→ WHAT NEEDS TO BE DONE: From the listing below, set down exactly the lines between the one holding "(** The store one" and the one holding "let bs1 := if", inclusive. No other line is wanted.
··········
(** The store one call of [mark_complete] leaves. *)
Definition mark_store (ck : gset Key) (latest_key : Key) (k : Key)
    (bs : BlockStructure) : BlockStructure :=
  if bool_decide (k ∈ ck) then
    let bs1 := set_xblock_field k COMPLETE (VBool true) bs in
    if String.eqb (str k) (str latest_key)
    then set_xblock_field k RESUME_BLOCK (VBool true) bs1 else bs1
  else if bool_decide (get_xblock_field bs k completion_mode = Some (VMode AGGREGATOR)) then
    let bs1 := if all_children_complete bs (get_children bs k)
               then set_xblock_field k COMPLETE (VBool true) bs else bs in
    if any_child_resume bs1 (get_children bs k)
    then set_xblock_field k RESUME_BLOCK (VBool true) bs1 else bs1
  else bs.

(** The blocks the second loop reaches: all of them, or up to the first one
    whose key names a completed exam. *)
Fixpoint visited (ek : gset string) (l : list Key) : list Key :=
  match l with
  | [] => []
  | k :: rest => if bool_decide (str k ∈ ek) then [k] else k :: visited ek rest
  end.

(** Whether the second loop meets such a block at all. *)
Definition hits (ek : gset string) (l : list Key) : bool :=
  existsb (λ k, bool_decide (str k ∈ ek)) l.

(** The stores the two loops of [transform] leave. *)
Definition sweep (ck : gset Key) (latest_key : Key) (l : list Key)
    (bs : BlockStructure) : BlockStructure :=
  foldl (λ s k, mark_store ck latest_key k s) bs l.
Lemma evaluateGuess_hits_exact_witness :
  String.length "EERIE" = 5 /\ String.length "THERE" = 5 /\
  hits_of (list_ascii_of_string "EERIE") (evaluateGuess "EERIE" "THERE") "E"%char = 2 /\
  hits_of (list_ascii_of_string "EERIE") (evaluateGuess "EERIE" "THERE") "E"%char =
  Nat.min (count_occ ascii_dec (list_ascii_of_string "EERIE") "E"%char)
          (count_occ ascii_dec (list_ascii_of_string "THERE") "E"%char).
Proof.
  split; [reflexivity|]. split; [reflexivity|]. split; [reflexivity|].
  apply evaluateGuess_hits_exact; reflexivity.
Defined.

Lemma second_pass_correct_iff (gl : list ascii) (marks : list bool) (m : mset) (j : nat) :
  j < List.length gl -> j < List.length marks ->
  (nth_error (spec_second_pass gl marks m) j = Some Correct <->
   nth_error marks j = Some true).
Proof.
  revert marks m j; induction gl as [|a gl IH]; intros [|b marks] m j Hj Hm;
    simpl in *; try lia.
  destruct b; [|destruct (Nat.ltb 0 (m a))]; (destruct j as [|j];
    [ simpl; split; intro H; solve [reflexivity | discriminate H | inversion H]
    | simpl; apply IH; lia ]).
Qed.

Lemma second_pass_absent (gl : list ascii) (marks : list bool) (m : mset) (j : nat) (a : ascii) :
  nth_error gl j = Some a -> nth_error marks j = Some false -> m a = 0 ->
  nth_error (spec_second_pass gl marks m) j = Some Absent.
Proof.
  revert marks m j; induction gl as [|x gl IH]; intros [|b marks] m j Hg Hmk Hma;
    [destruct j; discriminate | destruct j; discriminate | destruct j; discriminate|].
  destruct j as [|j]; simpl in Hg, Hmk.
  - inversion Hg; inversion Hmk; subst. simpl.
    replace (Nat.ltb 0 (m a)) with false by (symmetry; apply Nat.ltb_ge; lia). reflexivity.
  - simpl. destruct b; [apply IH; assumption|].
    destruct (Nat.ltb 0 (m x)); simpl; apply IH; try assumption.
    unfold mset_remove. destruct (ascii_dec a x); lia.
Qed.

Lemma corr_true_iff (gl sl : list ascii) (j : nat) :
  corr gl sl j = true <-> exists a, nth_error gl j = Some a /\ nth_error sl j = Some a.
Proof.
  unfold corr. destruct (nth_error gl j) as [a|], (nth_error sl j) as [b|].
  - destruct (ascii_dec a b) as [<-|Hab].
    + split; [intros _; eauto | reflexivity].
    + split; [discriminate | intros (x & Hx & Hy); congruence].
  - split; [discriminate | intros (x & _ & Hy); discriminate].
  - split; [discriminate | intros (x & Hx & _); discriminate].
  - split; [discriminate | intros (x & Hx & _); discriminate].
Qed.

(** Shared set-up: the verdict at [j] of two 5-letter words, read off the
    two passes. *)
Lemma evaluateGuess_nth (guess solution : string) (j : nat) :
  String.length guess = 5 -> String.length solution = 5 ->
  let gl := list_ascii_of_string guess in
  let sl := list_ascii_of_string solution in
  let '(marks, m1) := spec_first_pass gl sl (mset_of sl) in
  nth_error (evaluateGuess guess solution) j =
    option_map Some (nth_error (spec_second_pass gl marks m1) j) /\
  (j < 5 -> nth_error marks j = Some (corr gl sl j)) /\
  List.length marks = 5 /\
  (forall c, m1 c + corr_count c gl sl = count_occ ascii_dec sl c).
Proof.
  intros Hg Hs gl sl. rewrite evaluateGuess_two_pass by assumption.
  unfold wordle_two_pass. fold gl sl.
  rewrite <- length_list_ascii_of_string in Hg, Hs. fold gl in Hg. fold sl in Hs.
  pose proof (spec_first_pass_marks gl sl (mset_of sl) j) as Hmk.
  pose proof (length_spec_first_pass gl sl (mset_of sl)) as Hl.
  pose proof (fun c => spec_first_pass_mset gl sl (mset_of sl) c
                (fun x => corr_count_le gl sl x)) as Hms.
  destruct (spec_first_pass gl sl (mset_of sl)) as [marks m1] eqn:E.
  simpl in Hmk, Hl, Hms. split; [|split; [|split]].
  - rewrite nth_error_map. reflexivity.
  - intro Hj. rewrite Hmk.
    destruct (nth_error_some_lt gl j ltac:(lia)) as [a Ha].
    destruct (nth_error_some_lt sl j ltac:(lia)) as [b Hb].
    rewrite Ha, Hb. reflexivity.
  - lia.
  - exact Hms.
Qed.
··········
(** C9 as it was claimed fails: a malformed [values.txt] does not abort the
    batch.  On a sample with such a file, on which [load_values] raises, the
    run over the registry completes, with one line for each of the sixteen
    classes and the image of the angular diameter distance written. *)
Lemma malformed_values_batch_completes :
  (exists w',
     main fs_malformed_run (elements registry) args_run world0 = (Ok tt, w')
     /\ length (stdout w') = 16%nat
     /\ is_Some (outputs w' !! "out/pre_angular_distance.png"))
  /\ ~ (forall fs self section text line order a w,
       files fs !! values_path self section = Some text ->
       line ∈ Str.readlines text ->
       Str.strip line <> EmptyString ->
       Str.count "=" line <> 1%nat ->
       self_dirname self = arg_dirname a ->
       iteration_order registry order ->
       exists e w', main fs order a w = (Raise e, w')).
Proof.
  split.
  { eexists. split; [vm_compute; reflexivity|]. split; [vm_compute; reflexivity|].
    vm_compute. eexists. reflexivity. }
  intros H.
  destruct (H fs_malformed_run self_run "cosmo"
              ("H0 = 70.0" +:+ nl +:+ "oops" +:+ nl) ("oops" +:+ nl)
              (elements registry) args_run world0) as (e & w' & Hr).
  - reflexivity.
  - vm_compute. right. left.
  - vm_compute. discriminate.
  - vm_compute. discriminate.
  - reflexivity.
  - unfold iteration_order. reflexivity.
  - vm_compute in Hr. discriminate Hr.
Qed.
··········
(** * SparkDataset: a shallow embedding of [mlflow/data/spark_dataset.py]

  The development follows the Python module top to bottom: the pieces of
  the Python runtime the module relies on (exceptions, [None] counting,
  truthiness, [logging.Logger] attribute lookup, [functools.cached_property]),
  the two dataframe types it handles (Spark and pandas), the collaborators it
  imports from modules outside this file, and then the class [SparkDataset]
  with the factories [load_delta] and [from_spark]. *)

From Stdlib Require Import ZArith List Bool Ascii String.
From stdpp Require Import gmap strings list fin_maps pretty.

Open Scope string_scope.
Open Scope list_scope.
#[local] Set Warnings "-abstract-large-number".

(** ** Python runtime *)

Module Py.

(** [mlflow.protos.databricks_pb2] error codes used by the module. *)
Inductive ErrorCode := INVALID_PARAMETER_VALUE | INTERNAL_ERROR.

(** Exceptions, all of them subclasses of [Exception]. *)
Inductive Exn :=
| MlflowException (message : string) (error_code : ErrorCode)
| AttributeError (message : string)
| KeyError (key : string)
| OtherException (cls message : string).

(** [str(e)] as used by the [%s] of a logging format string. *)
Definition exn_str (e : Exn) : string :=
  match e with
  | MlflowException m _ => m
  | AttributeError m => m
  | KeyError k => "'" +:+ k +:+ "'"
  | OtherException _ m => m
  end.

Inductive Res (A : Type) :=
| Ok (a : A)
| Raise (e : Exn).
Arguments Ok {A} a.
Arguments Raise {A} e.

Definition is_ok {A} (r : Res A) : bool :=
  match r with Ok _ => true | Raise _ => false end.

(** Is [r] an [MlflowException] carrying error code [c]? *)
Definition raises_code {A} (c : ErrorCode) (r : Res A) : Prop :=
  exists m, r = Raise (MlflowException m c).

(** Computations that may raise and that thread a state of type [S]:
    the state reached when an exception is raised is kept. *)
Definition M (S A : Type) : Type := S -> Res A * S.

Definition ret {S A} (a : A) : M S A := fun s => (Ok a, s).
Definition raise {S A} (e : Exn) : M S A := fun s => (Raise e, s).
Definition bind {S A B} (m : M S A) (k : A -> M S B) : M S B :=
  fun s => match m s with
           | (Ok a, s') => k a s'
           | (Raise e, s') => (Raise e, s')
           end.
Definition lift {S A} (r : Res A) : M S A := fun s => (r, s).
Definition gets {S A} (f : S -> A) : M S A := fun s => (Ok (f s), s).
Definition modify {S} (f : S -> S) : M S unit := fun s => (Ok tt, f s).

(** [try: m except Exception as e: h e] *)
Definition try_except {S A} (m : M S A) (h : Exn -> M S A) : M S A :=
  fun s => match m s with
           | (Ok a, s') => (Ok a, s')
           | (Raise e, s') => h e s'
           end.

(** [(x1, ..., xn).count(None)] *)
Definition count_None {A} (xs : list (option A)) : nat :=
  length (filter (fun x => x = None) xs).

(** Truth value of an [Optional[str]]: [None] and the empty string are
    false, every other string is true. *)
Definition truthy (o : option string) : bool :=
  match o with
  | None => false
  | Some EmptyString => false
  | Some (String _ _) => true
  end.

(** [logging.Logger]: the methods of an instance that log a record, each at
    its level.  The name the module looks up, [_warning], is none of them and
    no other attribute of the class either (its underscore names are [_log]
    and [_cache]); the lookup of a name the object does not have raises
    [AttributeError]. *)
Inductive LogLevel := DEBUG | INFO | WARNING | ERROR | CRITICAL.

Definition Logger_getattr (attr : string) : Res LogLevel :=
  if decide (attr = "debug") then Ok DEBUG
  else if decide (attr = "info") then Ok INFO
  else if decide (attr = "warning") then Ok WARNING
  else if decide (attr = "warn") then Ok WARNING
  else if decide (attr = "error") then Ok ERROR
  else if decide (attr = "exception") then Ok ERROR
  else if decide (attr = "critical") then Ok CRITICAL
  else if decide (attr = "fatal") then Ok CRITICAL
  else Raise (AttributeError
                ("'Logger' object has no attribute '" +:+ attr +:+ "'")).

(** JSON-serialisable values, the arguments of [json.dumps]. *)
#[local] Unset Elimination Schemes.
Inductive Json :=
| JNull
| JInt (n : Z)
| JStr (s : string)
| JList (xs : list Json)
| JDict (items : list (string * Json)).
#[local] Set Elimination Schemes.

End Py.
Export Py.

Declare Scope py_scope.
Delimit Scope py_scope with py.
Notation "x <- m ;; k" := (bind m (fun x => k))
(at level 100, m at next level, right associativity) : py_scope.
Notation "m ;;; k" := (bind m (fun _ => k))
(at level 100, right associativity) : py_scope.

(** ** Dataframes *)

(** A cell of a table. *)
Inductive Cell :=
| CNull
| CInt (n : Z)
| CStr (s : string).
··········
→ WORKED SOLUTION:
(** The store one call of [mark_complete] leaves. *)
Definition mark_store (ck : gset Key) (latest_key : Key) (k : Key)
    (bs : BlockStructure) : BlockStructure :=
  if bool_decide (k ∈ ck) then
    let bs1 := set_xblock_field k COMPLETE (VBool true) bs in
    if String.eqb (str k) (str latest_key)
    then set_xblock_field k RESUME_BLOCK (VBool true) bs1 else bs1
  else if bool_decide (get_xblock_field bs k completion_mode = Some (VMode AGGREGATOR)) then
    let bs1 := if all_children_complete bs (get_children bs k)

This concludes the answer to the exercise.